▶ **Prompt**:
Everything from the first line of the entries through the line containing "100 by 100 widget gets (34, 17). *)" is to be retyped exactly, and nothing beyond it.

=== Records for this task ===

(** C6: after a resize to a [w] by [h] widget, the travel radius is
    [min w h / 2 - min w h / 6] and the handle radius is half the travel
    radius, both with floor division; a 300 by 200 widget gets (67, 33) and a
    100 by 100 widget gets (34, 17). *)
Theorem resize_computes_radii (w h : Z) (j : Joystick)
  (Hw : 0 <= w) (Hh : 0 <= h) :
  travelRadius (resized w h j) = Z.min w h / 2 - Z.min w h / 6 /\
  handleRadius (resized w h j) = travelRadius (resized w h j) / 2 /\
  (travelRadius (resized 300 200 j), handleRadius (resized 300 200 j)) = (67, 33) /\
  (travelRadius (resized 100 100 j), handleRadius (resized 100 100 j)) = (34, 17).
Proof.
  split; [| split; [| split; reflexivity]].
  - unfold travelRadius, resized, resizeEvent; simpl.
    apply getRadius_floor; assumption.
  - unfold handleRadius, travelRadius, resized, resizeEvent; simpl.
    apply quot2_nonneg. apply getRadius_nonneg; assumption.
Qed.

Lemma resize_computes_radii_witness :
  travelRadius (resized 640 480 (Joystick_new 0 0)) = Z.min 640 480 / 2 - Z.min 640 480 / 6 /\
  handleRadius (resized 640 480 (Joystick_new 0 0)) =
    travelRadius (resized 640 480 (Joystick_new 0 0)) / 2 /\
  (travelRadius (resized 300 200 (Joystick_new 0 0)),
   handleRadius (resized 300 200 (Joystick_new 0 0))) = (67, 33) /\
  (travelRadius (resized 100 100 (Joystick_new 0 0)),
   handleRadius (resized 100 100 (Joystick_new 0 0))) = (34, 17).
Proof. apply (resize_computes_radii 640 480 (Joystick_new 0 0)); lia. Defined.

(** C8: on release, with return-to-centre enabled the handle goes to the
    centre of the boundary, (0, 0) relative to the widget centre, whatever the
    travel radius; with it disabled the whole state is left as it was. *)
Theorem release_returns_to_center (j : Joystick) :
  (m_backToZero j = true ->
     handlePos (mouseReleaseEvent j) = mkQPoint 0 0 /\
     travelRadius (mouseReleaseEvent j) = travelRadius j) /\
  (m_backToZero j = false -> mouseReleaseEvent j = j).
Proof.
  unfold mouseReleaseEvent. split; intros Hflag; rewrite Hflag.
  - unfold handlePos, translateTopLeftToCenter, getCenter; simpl.
    rewrite !Z.sub_diag. split; reflexivity.
  - reflexivity.
Qed.

Lemma release_returns_to_center_witness :
  (handlePos (mouseReleaseEvent
                (setControllerPosition (mkQPoint 170 90)
                   (resized 300 200 (Joystick_new 0 0)))) = mkQPoint 0 0 /\
   travelRadius (mouseReleaseEvent
                   (setControllerPosition (mkQPoint 170 90)
                      (resized 300 200 (Joystick_new 0 0)))) = 67) /\
  mouseReleaseEvent
    (setBackToZero false
       (setControllerPosition (mkQPoint 170 90)
          (resized 300 200 (Joystick_new 0 0)))) =
  setBackToZero false
    (setControllerPosition (mkQPoint 170 90)
       (resized 300 200 (Joystick_new 0 0))).
Proof.
  split.
  - apply (proj1 (release_returns_to_center
                    (setControllerPosition (mkQPoint 170 90)
                       (resized 300 200 (Joystick_new 0 0))))).
    reflexivity.
  - apply (proj2 (release_returns_to_center
                    (setBackToZero false
                       (setControllerPosition (mkQPoint 170 90)
                          (resized 300 200 (Joystick_new 0 0)))))).
    reflexivity.
Defined.

(** ** The mode operators *)

(** C9: with NoAxis = 0, XAxisOnly = 1, YAxisOnly = 2, AllAxis = 3:
    [NoAxis | AllAxis = AllAxis], [XAxisOnly & YAxisOnly = NoAxis],
    [XAxisOnly | YAxisOnly = AllAxis], and both operators always yield one of
    the four enumerators. *)
Theorem mode_operators_closed :
  int_of_mode NoAxis = 0 /\ int_of_mode XAxisOnly = 1 /\
  int_of_mode YAxisOnly = 2 /\ int_of_mode AllAxis = 3 /\
  operator_or NoAxis AllAxis = Some AllAxis /\
  operator_and XAxisOnly YAxisOnly = Some NoAxis /\
  operator_or XAxisOnly YAxisOnly = Some AllAxis /\
  (forall a b, exists m, operator_or a b = Some m) /\
  (forall a b, exists m, operator_and a b = Some m).
Proof.
  repeat split; intros a b; destruct a, b; eexists; reflexivity.
Qed.

(** ** Distances and the circle test *)

Lemma sum_squares_IZR (a b : Z) :
  (IZR a ^ 2 + IZR b ^ 2)%R = IZR (a ^ 2 + b ^ 2).
Proof.
  rewrite plus_IZR, !(pow_IZR _ 2). reflexivity.
Qed.

Lemma contains_true (px py r : Z) :
  contains px py r = true <-> px ^ 2 + py ^ 2 <= r ^ 2.
Proof. unfold contains. apply Z.leb_le. Qed.

Lemma contains_false (px py r : Z) :
  contains px py r = false <-> r ^ 2 < px ^ 2 + py ^ 2.
Proof. unfold contains. apply Z.leb_gt. Qed.

Lemma distance_nonneg (p : QPoint) : (0 <= distance p)%R.
Proof. unfold distance. apply sqrt_pos. Qed.

Lemma distance_sqr (p : QPoint) :
  (distance p * distance p = IZR (qx p ^ 2 + qy p ^ 2))%R.
Proof.
  unfold distance. rewrite sqrt_sqrt.
  - apply sum_squares_IZR.
  - nra.
Qed.

(** The distance test of the specification against the test on squares of
    the code. *)
Lemma distance_le_iff (p : QPoint) (r : Z) :
  (distance p <= IZR r)%R <-> 0 <= r /\ qx p ^ 2 + qy p ^ 2 <= r ^ 2.
Proof.
  pose proof (distance_nonneg p) as Hd.
  pose proof (distance_sqr p) as Hs.
  split.
  - intros Hle.
    assert (Hr : (0 <= IZR r)%R) by lra.
    split.
    + apply le_IZR. exact Hr.
    + apply le_IZR. rewrite <- Hs. change (r ^ 2) with (r ^ Z.of_nat 2).
      rewrite <- pow_IZR. nra.
  - intros [Hr Hle].
    apply IZR_le in Hr. apply IZR_le in Hle.
    rewrite <- Hs in Hle. change (r ^ 2) with (r ^ Z.of_nat 2) in Hle.
    rewrite <- pow_IZR in Hle. nra.
Qed.

Lemma distance_gt_iff (p : QPoint) (r : Z) :
  0 <= r ->
  ((IZR r < distance p)%R <-> contains (qx p) (qy p) r = false).
Proof.
  intros Hr. rewrite contains_false.
  pose proof (distance_le_iff p r) as Hiff.
  split.
  - intros Hlt.
    destruct (Z_lt_le_dec (r ^ 2) (qx p ^ 2 + qy p ^ 2)) as [H | H]; [exact H |].
    exfalso. apply (Rlt_not_le _ _ Hlt). apply Hiff. split; assumption.
  - intros Hlt. apply Rnot_le_lt. intros Hle.
    apply Hiff in Hle. lia.
Qed.

(** ** Pointer moves *)

Lemma mouseMoveEvent_other_buttons (A : DoubleArith) (buttons ex ey : Z) (j : Joystick) :
  buttons <> LeftButton -> mouseMoveEvent A buttons ex ey j = Returned j [].
Proof.
  intros Hb. unfold mouseMoveEvent.
  destruct (Z.eqb_spec buttons LeftButton) as [H | H]; [contradiction | reflexivity].
Qed.

Lemma handlePos_setControllerPosition (p : QPoint) (j : Joystick) :
  handlePos (setControllerPosition p j) =
  translateTopLeftToCenter p (mkQSize (width j) (height j)).
Proof. reflexivity. Qed.

Lemma AllAxis_inside_move (A : DoubleArith) (ex ey : Z) (j : Joystick) :
  m_mode j = AllAxis ->
  contains (qx (rawOffset ex ey j)) (qy (rawOffset ex ey j)) (travelRadius j) = true ->
  mouseMoveEvent A LeftButton ex ey j =
  Returned (setControllerPosition (mkQPoint ex ey) j)
           [valueChanged (int_to_char (qx (rawOffset ex ey j)))
                         (int_to_char (qy (rawOffset ex ey j)))].
Proof.
  intros Hmode Hin. unfold mouseMoveEvent. simpl negb. cbv iota.
  rewrite Hmode. cbv zeta.
  unfold rawOffset, translateTopLeftToCenter, travelRadius in *.
  simpl qx in *. simpl qy in *. simpl size_width in *. simpl size_height in *.
  rewrite Hin. reflexivity.
Qed.

(** C2: with both axes allowed, a pointer offset whose distance from the
    centre is at most the travel radius puts the handle exactly at that
    offset (positions relative to the widget centre). *)
Theorem inside_circle_follows_pointer (A : DoubleArith) (ex ey : Z) (j : Joystick)
  (Hmode : m_mode j = AllAxis)
  (Hin : (distance (rawOffset ex ey j) <= IZR (travelRadius j))%R) :
  exists j' out,
    mouseMoveEvent A LeftButton ex ey j = Returned j' out /\
    handlePos j' = rawOffset ex ey j.
Proof.
  apply distance_le_iff in Hin. destruct Hin as [_ Hin].
  apply contains_true in Hin.
  eexists. eexists. split.
  - apply (AllAxis_inside_move A); assumption.
  - reflexivity.
Qed.

Lemma inside_circle_follows_pointer_witness :
  exists j' out,
    mouseMoveEvent exactArith LeftButton 180 90 (resized 300 200 (Joystick_new 0 0)) =
      Returned j' out /\
    handlePos j' = mkQPoint 30 (-10).
Proof.
  apply ((inside_circle_follows_pointer exactArith) 180 90 (resized 300 200 (Joystick_new 0 0))).
  - reflexivity.
  - apply distance_le_iff. vm_compute. split; discriminate.
Defined.

(** ** Single-axis modes *)

Lemma clampAxis_spec (v r : Z) :
  (- r < v < r -> clampAxis v r = v) /\
  (~ (- r < v < r) -> 0 < v -> clampAxis v r = r) /\
  (~ (- r < v < r) -> v <= 0 -> clampAxis v r = - r).
Proof.
  unfold clampAxis.
  destruct (Z.ltb_spec v r), (Z.ltb_spec (- r) v), (Z.ltb_spec 0 v);
    simpl; repeat split; intros; try reflexivity; lia.
Qed.

Lemma XAxisOnly_move (A : DoubleArith) (ex ey : Z) (j : Joystick) :
  m_mode j = XAxisOnly ->
  exists j' out,
    mouseMoveEvent A LeftButton ex ey j = Returned j' out /\
    width j' = width j /\ height j' = height j /\
    qy (m_controllerPosition j') = qy (m_controllerPosition j) /\
    qx (handlePos j') = clampAxis (qx (rawOffset ex ey j)) (travelRadius j).
Proof.
  intros Hmode. unfold mouseMoveEvent. simpl negb. cbv iota.
  rewrite Hmode. cbv zeta.
  unfold clampAxis, rawOffset, translateTopLeftToCenter, travelRadius.
  simpl qx. simpl size_width.
  destruct ((ex - width j ÷ 2 <? radius (m_joystick j)) &&
            (- radius (m_joystick j) <? ex - width j ÷ 2)).
  - eexists; eexists; split; [reflexivity |]. repeat split.
  - destruct (0 <? ex - width j ÷ 2);
      (eexists; eexists; split; [reflexivity |]);
      repeat split; unfold handlePos, translateTopLeftToCenter; simpl; lia.
Qed.

Lemma YAxisOnly_move (A : DoubleArith) (ex ey : Z) (j : Joystick) :
  m_mode j = YAxisOnly ->
  exists j' out,
    mouseMoveEvent A LeftButton ex ey j = Returned j' out /\
    width j' = width j /\ height j' = height j /\
    qx (m_controllerPosition j') = qx (m_controllerPosition j) /\
    qy (handlePos j') = clampAxis (qy (rawOffset ex ey j)) (travelRadius j).
Proof.
  intros Hmode. unfold mouseMoveEvent. simpl negb. cbv iota.
  rewrite Hmode. cbv zeta.
  unfold clampAxis, rawOffset, translateTopLeftToCenter, travelRadius.
  simpl qy. simpl size_height.
  destruct ((ey - height j ÷ 2 <? radius (m_joystick j)) &&
            (- radius (m_joystick j) <? ey - height j ÷ 2)).
  - eexists; eexists; split; [reflexivity |]. repeat split.
  - destruct (0 <? ey - height j ÷ 2);
      (eexists; eexists; split; [reflexivity |]);
      repeat split; unfold handlePos, translateTopLeftToCenter; simpl; lia.
Qed.

(** C3, as the code has it: a move in mode XAxisOnly leaves the handle's Y
    coordinate as it was (so it is 0 when the handle was on the horizontal
    axis through the centre, as after a resize or a return to centre), and
    sets X to the pointer's X offset when that lies strictly between
    [- travelRadius] and [travelRadius], to [travelRadius] when it does not
    and is positive, to [- travelRadius] otherwise.  Mode YAxisOnly is the
    same with the axes exchanged.  With travel radius 50 and the handle at
    rest, the offset (-80, 30) gives the handle (-50, 0). *)
Theorem single_axis_move (A : DoubleArith) (ex ey : Z) (j : Joystick) :
  let p := rawOffset ex ey j in
  let r := travelRadius j in
  (m_mode j = XAxisOnly ->
   exists j' out,
     mouseMoveEvent A LeftButton ex ey j = Returned j' out /\
     qy (handlePos j') = qy (handlePos j) /\
     (- r < qx p < r -> qx (handlePos j') = qx p) /\
     (~ (- r < qx p < r) -> 0 < qx p -> qx (handlePos j') = r) /\
     (~ (- r < qx p < r) -> qx p <= 0 -> qx (handlePos j') = - r)) /\
  (m_mode j = YAxisOnly ->
   exists j' out,
     mouseMoveEvent A LeftButton ex ey j = Returned j' out /\
     qx (handlePos j') = qx (handlePos j) /\
     (- r < qy p < r -> qy (handlePos j') = qy p) /\
     (~ (- r < qy p < r) -> 0 < qy p -> qy (handlePos j') = r) /\
     (~ (- r < qy p < r) -> qy p <= 0 -> qy (handlePos j') = - r)) /\
  (exists j' out,
     mouseMoveEvent A LeftButton (-5) 105
       (setMode XAxisOnly (resized 150 150 j)) = Returned j' out /\
     travelRadius (setMode XAxisOnly (resized 150 150 j)) = 50 /\
     rawOffset (-5) 105 (setMode XAxisOnly (resized 150 150 j)) = mkQPoint (-80) 30 /\
     handlePos j' = mkQPoint (-50) 0).
Proof.
  intros p r. split; [| split].
  - intros Hmode.
    destruct ((XAxisOnly_move A) ex ey j Hmode) as (j' & out & Hev & Hw & Hh & Hy & Hx).
    exists j', out. split; [exact Hev |].
    split.
    + unfold handlePos, translateTopLeftToCenter. simpl. rewrite Hy, Hh. reflexivity.
    + rewrite Hx. apply clampAxis_spec.
  - intros Hmode.
    destruct ((YAxisOnly_move A) ex ey j Hmode) as (j' & out & Hev & Hw & Hh & Hy & Hx).
    exists j', out. split; [exact Hev |].
    split.
    + unfold handlePos, translateTopLeftToCenter. simpl. rewrite Hy, Hw. reflexivity.
    + rewrite Hx. apply clampAxis_spec.
  - eexists; eexists. split; [reflexivity |]. repeat split.
Qed.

===

▶ **Result below**:
(** C6: after a resize to a [w] by [h] widget, the travel radius is
    [min w h / 2 - min w h / 6] and the handle radius is half the travel
    radius, both with floor division; a 300 by 200 widget gets (67, 33) and a
    100 by 100 widget gets (34, 17). *)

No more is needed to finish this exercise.